Supplied material ::
========================

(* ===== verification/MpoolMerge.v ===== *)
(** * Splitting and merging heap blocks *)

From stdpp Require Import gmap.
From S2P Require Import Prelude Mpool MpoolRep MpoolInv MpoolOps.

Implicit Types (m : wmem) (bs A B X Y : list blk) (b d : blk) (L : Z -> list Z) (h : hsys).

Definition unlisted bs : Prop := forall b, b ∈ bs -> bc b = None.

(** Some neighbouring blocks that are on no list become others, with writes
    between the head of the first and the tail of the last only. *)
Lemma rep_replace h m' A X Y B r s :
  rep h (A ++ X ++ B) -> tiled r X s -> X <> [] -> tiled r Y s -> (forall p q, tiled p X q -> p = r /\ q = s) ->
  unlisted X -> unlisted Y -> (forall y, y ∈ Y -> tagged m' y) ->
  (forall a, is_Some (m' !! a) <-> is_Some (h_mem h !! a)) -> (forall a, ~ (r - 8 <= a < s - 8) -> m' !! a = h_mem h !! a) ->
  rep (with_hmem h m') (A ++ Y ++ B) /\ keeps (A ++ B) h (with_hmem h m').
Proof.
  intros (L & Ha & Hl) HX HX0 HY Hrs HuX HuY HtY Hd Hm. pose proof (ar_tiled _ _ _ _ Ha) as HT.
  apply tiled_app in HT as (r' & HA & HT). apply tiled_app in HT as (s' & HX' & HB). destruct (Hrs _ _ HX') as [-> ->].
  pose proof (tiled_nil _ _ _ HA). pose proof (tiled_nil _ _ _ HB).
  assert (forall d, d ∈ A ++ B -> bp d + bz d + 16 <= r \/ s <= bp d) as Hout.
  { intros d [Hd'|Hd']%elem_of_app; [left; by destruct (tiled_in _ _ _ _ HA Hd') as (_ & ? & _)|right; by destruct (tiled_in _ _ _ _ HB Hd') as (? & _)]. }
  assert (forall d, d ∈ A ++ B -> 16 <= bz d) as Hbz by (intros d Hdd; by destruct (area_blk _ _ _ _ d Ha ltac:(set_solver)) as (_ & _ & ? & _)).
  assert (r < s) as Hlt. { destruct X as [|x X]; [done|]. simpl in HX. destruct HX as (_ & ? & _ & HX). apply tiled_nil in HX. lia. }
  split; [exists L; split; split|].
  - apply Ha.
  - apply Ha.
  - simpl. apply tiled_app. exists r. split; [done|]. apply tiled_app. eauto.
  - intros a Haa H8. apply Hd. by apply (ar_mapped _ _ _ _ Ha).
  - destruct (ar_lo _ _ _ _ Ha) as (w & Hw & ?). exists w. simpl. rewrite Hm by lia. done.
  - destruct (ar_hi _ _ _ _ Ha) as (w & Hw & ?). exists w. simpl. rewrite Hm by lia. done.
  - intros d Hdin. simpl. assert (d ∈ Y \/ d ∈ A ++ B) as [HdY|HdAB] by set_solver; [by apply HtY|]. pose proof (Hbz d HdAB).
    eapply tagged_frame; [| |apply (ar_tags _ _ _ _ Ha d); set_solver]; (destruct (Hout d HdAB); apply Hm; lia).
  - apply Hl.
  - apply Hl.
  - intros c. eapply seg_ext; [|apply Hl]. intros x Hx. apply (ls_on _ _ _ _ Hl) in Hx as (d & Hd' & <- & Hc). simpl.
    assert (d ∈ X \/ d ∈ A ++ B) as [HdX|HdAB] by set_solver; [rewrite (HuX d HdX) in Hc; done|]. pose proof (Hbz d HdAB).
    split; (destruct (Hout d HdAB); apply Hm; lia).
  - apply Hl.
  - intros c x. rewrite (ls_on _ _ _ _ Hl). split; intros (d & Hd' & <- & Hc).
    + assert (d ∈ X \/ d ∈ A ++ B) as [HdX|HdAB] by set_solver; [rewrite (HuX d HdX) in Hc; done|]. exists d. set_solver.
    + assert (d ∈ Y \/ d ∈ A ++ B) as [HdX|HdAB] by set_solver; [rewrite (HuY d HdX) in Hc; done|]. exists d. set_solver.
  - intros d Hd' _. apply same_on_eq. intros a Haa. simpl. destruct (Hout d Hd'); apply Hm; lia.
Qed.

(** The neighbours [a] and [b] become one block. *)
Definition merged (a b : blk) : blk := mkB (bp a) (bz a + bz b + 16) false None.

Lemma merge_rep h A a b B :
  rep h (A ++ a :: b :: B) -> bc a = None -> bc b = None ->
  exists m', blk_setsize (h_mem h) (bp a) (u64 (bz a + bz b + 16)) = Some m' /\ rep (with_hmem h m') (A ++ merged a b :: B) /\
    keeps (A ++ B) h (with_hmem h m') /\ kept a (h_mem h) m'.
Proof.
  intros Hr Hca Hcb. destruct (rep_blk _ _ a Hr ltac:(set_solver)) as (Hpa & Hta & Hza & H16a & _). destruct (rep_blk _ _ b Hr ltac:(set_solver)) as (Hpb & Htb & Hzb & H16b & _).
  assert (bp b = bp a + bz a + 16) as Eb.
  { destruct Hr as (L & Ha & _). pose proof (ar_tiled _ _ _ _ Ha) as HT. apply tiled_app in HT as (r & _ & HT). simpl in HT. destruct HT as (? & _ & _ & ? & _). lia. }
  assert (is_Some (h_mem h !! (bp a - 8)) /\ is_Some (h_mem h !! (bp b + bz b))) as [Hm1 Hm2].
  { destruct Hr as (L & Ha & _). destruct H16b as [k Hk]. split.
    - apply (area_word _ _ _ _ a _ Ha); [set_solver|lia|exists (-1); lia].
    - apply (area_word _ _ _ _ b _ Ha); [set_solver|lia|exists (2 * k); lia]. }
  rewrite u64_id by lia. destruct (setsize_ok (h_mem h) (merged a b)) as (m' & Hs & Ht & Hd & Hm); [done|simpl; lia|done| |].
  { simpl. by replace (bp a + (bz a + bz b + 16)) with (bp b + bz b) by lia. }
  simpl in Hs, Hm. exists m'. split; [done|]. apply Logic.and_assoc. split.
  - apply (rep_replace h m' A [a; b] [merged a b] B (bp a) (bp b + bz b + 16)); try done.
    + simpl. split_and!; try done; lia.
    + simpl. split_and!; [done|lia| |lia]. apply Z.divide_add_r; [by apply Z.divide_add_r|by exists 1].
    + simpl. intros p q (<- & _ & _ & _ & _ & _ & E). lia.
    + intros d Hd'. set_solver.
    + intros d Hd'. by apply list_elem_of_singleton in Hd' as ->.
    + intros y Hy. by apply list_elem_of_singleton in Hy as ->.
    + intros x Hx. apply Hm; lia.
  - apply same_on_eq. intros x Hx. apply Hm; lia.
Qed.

========================

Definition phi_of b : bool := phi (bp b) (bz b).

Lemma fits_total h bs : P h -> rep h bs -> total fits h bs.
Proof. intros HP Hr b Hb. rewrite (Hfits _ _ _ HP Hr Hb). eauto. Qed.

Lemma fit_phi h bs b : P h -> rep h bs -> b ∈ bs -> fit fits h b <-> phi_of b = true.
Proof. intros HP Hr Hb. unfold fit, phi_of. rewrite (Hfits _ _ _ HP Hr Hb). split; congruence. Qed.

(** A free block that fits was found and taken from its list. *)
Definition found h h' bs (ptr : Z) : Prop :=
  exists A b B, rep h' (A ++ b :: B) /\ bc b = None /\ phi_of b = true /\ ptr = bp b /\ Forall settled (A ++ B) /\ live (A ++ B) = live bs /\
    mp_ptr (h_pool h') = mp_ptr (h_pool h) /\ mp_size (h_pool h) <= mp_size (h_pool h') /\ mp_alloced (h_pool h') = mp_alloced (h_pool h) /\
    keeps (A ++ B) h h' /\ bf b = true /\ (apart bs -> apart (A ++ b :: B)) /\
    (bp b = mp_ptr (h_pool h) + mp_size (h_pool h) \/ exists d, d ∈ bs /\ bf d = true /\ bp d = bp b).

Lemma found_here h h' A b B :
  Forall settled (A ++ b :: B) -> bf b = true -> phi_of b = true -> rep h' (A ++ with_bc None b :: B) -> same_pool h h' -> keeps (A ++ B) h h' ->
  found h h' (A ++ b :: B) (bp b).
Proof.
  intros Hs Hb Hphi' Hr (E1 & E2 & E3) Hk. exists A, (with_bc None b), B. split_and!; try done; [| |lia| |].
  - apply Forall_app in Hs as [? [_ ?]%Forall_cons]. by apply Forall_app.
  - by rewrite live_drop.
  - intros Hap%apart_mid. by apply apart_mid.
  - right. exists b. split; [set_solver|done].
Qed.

========================

Directions :: Of all the entries above, repeat only the lines from the line that has "(* ===== verification/MpoolMerge.v ===== *)" to the line that has "Definition unlisted bs", both lines included, exactly.

Result below ::
(* ===== verification/MpoolMerge.v ===== *)
(** * Splitting and merging heap blocks *)

From stdpp Require Import gmap.
From S2P Require Import Prelude Mpool MpoolRep MpoolInv MpoolOps.

Implicit Types (m : wmem) (bs A B X Y : list blk) (b d : blk) (L : Z -> list Z) (h : hsys).

Definition unlisted bs : Prop := forall b, b ∈ bs -> bc b = None.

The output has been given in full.